Entries taken from a collection:
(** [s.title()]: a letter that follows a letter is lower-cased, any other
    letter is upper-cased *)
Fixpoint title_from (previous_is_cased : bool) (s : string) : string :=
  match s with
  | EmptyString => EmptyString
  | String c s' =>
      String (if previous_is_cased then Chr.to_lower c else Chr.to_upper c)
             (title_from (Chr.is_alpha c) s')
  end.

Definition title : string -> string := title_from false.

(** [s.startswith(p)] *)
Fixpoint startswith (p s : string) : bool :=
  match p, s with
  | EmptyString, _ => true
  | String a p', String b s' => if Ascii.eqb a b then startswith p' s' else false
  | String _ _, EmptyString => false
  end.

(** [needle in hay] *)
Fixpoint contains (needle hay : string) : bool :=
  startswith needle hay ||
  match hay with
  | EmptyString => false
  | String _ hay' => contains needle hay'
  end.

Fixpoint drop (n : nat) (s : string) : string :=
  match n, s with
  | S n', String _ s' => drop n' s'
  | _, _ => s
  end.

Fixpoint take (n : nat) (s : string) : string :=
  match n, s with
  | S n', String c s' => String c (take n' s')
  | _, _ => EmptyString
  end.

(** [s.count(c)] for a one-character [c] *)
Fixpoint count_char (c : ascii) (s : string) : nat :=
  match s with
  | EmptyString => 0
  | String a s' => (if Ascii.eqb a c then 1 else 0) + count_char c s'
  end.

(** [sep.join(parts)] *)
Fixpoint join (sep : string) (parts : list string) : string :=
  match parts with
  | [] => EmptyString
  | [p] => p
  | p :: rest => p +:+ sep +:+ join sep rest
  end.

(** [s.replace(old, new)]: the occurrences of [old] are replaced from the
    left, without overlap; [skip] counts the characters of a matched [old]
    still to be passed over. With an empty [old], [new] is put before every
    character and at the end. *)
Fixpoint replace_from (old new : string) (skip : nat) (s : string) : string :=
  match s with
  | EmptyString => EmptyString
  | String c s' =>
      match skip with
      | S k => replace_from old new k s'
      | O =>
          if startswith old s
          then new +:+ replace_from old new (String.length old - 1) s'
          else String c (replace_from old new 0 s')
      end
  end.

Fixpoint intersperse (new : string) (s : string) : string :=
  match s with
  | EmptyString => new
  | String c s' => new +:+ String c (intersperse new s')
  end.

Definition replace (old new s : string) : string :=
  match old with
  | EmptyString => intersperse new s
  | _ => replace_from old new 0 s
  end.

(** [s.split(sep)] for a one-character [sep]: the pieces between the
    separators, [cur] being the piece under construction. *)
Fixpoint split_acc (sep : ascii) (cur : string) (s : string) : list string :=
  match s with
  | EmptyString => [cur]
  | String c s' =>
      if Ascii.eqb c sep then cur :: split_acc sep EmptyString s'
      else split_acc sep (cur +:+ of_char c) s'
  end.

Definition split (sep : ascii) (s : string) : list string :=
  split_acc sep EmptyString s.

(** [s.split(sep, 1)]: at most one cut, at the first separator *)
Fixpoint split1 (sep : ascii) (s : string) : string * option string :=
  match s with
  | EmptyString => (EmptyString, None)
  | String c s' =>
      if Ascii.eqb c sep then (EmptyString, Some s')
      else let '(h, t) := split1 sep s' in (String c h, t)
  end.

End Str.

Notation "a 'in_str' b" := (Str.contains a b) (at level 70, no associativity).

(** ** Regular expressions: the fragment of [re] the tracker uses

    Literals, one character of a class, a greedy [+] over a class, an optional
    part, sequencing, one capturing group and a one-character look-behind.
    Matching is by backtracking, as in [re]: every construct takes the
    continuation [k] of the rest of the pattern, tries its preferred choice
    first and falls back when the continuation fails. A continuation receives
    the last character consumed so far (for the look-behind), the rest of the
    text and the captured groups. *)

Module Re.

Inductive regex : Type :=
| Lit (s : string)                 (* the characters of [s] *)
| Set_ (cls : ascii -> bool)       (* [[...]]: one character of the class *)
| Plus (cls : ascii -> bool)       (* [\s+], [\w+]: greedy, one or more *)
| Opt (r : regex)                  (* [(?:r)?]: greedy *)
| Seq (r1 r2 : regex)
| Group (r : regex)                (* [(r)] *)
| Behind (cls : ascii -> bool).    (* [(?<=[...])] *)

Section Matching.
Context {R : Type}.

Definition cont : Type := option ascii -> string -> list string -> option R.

Problem to work on: All lines in the data above from the one with "Fixpoint startswith (p" through the one with "(** [needle in hay] *)" must be repeated exactly, and no others.

Problem solution:
Fixpoint startswith (p s : string) : bool :=
  match p, s with
  | EmptyString, _ => true
  | String a p', String b s' => if Ascii.eqb a b then startswith p' s' else false
  | String _ _, EmptyString => false
  end.

(** [needle in hay] *)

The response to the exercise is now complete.